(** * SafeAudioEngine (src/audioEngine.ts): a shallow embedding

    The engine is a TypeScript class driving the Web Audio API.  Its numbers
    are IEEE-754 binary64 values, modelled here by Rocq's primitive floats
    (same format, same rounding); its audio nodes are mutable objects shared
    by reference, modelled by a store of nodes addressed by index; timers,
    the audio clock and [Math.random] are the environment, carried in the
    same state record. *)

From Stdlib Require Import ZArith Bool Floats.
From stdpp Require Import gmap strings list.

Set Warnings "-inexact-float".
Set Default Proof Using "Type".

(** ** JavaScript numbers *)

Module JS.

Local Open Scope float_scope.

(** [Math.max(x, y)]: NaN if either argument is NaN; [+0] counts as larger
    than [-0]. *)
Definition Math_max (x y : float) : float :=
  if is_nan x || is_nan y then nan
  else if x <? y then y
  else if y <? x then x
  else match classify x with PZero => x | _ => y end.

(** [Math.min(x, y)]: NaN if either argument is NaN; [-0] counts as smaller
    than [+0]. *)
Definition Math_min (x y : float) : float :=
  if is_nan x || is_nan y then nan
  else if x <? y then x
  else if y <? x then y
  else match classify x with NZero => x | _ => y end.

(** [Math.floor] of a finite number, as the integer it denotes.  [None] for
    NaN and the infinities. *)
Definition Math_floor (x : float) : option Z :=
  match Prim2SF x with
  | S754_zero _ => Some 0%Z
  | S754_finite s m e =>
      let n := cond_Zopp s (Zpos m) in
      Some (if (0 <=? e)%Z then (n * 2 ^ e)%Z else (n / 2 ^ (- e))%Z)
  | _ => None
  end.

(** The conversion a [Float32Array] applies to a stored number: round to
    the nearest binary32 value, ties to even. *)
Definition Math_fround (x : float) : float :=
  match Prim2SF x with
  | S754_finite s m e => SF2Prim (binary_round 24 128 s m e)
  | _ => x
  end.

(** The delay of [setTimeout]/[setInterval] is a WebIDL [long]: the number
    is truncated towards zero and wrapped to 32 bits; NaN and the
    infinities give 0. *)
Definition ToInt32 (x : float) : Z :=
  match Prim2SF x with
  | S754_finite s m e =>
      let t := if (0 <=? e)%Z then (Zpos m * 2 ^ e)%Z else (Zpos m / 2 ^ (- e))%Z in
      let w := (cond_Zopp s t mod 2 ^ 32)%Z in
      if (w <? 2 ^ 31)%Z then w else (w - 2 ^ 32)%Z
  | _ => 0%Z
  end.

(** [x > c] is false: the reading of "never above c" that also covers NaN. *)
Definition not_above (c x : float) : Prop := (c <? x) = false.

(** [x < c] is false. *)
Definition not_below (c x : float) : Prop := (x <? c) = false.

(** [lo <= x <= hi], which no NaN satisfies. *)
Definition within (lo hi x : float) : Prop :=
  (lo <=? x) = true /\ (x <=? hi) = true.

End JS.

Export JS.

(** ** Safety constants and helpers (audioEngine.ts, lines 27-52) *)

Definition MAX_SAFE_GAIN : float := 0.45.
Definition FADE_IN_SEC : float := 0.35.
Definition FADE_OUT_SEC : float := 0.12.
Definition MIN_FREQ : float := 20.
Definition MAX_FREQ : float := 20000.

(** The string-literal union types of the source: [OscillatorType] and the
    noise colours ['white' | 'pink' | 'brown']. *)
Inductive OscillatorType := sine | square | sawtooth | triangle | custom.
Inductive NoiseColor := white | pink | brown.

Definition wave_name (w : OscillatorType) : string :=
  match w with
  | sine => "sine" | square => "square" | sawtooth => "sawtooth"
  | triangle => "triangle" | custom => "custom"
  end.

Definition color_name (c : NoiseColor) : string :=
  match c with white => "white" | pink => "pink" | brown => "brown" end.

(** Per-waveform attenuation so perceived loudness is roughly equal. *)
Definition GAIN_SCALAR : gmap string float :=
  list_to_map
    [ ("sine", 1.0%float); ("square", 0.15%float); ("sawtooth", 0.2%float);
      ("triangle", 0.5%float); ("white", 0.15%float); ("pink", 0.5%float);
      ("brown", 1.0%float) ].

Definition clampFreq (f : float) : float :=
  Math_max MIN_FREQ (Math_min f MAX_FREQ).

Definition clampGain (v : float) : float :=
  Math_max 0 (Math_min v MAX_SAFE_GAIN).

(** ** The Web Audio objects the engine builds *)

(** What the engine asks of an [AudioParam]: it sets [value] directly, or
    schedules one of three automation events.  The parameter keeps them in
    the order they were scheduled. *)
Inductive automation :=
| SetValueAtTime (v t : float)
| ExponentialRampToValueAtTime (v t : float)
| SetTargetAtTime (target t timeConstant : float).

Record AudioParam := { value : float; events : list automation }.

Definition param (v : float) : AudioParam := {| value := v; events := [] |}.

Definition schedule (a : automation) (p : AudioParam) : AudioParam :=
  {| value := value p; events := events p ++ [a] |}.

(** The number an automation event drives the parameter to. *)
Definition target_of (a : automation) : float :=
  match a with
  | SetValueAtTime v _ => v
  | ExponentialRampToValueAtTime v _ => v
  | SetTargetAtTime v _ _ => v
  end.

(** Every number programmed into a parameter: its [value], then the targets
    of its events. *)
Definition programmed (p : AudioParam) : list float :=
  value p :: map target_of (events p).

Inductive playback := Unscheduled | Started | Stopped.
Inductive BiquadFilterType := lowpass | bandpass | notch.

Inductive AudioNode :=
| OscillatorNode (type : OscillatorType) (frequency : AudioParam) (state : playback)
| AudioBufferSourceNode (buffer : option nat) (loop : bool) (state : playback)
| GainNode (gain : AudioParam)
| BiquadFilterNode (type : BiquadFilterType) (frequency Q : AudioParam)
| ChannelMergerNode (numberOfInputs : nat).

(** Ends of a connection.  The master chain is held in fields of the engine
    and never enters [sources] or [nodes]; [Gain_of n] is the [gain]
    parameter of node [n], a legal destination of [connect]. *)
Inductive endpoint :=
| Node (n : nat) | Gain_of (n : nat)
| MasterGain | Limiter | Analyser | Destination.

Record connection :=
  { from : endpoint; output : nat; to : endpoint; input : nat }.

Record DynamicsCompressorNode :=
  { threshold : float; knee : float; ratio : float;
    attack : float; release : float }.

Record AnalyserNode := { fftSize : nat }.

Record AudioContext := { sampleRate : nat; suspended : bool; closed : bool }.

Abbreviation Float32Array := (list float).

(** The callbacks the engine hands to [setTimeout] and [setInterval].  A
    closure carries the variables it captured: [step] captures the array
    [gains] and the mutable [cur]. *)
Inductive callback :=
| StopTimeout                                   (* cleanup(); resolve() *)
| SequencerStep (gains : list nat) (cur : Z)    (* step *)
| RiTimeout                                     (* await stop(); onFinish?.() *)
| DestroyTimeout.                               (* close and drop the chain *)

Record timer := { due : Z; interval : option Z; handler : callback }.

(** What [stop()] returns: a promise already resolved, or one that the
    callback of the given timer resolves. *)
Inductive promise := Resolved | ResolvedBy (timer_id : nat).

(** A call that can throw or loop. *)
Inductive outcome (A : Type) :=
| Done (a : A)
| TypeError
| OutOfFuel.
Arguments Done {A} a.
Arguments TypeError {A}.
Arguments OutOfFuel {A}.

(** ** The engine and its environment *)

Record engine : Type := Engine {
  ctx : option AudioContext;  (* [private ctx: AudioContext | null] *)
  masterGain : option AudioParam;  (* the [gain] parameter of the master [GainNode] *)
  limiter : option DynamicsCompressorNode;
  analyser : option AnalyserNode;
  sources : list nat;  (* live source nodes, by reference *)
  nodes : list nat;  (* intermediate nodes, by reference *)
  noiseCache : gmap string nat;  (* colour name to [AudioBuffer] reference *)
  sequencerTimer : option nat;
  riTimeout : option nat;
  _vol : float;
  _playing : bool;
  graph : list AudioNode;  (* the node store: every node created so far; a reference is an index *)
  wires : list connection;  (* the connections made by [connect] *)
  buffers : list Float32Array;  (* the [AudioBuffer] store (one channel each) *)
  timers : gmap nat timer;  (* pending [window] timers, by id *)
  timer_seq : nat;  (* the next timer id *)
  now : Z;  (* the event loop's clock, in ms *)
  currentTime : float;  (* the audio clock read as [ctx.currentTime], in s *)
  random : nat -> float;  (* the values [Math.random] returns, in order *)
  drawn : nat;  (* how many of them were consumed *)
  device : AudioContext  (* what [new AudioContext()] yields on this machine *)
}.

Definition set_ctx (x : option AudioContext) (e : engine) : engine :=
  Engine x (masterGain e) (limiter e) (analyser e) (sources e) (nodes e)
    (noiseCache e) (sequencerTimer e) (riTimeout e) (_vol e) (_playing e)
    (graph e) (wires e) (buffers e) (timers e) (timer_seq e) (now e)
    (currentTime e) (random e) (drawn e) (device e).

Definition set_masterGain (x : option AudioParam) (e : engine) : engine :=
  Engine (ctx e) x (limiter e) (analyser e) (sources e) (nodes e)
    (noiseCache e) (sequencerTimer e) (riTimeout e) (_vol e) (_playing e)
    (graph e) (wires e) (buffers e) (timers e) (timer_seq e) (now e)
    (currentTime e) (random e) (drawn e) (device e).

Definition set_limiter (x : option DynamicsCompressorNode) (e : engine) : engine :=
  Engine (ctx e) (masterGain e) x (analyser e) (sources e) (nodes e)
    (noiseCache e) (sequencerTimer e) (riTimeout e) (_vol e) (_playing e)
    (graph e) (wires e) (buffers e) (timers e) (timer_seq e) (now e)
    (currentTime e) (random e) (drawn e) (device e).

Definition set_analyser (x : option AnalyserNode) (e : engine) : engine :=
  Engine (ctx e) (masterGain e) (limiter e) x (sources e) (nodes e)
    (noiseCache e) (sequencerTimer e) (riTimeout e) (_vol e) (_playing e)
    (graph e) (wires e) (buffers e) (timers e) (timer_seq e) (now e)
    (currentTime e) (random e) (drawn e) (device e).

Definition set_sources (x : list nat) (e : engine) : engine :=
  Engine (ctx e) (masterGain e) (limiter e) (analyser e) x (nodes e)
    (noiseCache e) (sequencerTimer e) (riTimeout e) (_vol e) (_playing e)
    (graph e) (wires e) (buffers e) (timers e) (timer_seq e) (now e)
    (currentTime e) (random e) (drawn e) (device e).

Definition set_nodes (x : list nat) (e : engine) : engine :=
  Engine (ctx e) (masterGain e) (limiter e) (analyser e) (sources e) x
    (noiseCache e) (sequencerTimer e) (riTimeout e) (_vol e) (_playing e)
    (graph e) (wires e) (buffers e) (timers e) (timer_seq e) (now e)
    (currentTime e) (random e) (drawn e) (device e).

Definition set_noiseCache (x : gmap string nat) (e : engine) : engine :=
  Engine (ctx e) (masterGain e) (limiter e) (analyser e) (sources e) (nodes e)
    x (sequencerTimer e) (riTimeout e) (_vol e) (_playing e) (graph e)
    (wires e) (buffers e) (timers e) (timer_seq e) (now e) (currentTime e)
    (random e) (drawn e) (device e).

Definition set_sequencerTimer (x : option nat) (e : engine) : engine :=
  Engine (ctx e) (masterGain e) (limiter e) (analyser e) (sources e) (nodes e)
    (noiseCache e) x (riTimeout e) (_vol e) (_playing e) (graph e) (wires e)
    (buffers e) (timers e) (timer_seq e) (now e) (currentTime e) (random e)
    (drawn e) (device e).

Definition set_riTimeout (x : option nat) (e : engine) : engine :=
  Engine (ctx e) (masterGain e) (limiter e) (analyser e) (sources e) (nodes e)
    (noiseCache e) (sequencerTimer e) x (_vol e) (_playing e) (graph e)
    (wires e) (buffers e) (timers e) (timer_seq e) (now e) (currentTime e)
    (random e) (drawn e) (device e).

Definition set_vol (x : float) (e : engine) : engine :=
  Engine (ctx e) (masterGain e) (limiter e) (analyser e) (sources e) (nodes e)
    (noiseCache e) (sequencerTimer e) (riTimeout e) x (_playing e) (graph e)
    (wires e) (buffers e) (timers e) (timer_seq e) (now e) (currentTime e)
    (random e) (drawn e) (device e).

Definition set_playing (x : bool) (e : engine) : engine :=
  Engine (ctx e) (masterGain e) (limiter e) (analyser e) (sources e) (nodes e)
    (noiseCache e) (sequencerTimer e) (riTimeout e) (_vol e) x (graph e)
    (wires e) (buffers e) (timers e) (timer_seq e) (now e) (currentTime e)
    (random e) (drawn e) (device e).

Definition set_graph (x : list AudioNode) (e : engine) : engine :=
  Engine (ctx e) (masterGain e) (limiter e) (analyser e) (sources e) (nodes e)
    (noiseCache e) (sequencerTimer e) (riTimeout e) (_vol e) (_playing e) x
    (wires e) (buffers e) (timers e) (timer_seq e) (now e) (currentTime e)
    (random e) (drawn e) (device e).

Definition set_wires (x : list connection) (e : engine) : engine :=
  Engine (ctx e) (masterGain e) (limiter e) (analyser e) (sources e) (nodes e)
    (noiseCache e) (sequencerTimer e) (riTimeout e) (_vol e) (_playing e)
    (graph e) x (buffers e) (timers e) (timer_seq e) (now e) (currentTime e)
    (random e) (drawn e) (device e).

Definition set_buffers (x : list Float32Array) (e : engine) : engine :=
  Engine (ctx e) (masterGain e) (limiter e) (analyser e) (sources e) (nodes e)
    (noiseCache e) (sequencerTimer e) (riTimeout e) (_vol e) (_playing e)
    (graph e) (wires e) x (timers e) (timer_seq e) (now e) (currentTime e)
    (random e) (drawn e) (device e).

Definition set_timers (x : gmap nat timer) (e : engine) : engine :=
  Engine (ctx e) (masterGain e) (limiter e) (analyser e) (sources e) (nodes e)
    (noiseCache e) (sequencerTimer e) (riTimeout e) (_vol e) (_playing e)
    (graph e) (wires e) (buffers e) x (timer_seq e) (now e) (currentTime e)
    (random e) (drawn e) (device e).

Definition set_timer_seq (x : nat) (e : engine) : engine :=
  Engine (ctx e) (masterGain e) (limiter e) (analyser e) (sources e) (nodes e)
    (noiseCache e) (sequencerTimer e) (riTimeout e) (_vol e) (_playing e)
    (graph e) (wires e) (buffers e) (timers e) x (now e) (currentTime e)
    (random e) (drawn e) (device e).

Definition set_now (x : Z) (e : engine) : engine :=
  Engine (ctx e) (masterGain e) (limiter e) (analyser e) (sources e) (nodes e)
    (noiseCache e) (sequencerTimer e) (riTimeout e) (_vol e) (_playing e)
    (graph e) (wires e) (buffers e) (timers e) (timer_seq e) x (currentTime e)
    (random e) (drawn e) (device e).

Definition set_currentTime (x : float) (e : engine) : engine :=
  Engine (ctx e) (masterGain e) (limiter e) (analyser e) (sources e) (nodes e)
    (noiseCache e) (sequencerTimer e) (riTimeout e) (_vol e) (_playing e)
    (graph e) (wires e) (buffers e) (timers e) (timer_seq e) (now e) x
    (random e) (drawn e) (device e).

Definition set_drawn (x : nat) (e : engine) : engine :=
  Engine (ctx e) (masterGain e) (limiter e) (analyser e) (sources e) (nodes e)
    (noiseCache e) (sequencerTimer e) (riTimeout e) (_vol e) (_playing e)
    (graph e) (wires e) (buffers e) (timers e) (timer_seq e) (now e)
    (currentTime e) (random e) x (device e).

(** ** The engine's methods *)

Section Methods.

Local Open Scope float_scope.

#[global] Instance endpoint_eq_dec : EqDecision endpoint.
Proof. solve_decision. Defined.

* * *

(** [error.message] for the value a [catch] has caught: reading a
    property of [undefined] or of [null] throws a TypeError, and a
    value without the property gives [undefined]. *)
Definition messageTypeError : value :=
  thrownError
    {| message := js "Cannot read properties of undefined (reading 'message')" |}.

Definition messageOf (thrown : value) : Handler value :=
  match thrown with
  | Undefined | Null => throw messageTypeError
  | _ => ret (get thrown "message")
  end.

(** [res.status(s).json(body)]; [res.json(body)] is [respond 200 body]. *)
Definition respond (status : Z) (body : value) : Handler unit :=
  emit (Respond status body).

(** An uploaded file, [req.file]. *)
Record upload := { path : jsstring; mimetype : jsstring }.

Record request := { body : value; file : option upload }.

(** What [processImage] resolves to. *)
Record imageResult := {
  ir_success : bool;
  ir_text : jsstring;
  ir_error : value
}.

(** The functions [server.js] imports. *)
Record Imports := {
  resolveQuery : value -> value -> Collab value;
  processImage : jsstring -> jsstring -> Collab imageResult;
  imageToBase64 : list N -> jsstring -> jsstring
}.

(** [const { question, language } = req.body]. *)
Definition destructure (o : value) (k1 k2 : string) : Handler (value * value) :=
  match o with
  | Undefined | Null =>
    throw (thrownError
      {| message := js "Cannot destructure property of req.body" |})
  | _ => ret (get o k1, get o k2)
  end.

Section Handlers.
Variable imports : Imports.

...

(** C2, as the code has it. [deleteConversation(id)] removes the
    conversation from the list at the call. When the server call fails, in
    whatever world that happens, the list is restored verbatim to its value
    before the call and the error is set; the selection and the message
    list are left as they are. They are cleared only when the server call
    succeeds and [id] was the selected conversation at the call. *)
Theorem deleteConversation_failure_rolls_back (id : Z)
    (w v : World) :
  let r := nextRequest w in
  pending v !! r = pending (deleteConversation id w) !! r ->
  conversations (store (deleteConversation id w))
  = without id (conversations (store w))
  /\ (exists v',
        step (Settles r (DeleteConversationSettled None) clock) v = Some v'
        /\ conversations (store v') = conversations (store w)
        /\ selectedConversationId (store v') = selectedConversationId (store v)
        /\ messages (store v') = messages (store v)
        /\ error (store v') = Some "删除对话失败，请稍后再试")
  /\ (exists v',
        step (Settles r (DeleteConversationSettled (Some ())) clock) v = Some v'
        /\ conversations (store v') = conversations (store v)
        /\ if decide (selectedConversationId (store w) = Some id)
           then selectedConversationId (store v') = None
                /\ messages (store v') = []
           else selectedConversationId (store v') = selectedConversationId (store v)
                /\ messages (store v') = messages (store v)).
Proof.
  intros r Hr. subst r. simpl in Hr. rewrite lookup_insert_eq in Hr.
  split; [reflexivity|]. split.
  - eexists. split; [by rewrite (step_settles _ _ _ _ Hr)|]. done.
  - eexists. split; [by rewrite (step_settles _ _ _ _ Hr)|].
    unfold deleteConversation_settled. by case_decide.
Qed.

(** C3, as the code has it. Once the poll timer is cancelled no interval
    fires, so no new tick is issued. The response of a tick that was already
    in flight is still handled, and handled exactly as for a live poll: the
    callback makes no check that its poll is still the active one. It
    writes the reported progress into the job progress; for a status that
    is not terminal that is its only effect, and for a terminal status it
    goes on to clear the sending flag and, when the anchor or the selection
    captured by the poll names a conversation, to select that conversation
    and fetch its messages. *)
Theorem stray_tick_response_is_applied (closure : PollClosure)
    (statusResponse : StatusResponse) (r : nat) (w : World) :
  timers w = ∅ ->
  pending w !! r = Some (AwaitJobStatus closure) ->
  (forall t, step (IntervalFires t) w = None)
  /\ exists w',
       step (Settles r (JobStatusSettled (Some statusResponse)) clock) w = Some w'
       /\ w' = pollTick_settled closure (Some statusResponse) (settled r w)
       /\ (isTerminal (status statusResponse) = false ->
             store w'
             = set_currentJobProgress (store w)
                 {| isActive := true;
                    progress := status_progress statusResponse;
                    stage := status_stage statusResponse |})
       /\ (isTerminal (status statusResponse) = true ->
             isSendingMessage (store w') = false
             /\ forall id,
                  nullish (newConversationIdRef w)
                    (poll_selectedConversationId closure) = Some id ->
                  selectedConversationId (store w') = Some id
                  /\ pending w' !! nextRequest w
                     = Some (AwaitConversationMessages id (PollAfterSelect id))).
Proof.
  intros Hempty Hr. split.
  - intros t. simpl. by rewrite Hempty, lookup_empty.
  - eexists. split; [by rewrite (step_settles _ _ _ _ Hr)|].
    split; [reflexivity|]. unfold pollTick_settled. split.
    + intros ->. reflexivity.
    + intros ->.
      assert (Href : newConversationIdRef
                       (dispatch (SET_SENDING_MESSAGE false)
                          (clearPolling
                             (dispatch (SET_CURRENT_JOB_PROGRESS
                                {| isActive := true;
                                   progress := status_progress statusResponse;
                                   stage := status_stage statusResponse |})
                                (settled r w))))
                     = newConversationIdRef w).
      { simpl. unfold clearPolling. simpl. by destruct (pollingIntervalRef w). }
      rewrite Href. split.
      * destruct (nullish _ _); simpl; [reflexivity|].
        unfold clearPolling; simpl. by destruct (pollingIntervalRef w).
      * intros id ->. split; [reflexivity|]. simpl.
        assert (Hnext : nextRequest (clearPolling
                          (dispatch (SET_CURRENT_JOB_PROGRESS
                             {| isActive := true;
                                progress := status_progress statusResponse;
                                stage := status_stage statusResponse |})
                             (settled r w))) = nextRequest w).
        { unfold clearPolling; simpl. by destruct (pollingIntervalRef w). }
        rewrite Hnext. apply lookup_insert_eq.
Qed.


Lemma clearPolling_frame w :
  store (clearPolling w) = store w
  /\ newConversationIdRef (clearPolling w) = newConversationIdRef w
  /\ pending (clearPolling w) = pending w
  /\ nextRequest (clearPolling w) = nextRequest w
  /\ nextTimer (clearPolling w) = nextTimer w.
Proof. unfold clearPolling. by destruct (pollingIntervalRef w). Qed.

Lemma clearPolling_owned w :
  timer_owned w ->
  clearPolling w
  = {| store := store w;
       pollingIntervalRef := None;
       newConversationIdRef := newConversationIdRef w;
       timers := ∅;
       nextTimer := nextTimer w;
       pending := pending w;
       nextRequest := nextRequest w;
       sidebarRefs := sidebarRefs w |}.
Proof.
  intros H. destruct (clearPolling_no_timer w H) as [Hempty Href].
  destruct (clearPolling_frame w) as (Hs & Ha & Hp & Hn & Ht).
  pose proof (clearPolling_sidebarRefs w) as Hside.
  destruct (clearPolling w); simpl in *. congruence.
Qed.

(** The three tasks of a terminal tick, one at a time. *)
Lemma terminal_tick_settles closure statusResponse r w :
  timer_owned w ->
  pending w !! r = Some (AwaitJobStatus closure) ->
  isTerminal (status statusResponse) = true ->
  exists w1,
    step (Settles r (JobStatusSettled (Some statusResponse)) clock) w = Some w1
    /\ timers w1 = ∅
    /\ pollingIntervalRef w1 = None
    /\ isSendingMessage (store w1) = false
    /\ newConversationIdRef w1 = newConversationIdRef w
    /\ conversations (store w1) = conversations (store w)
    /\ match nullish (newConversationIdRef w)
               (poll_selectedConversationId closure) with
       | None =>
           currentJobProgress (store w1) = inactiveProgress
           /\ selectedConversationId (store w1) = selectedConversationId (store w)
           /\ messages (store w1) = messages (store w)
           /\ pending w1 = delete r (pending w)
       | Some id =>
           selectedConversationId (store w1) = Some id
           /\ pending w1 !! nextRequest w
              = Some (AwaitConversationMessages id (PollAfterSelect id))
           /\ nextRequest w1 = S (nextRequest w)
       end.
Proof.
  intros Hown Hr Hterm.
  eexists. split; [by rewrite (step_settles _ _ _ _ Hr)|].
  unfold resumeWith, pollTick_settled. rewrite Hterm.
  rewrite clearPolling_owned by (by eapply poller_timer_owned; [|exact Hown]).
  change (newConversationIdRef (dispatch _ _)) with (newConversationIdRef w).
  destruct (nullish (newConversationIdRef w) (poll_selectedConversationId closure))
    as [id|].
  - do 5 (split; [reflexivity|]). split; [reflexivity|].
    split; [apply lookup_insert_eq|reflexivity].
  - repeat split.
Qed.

EXERCISE REQUIREMENTS> Your answer must be the lines above from the one containing "schedules one of" to the one containing "Definition param (v", both included, restated word for word.

FINISHED EXERCISE>
    schedules one of three automation events.  The parameter keeps them in
    the order they were scheduled. *)
Inductive automation :=
| SetValueAtTime (v t : float)
| ExponentialRampToValueAtTime (v t : float)
| SetTargetAtTime (target t timeConstant : float).

Record AudioParam := { value : float; events : list automation }.

Definition param (v : float) : AudioParam := {| value := v; events := [] |}.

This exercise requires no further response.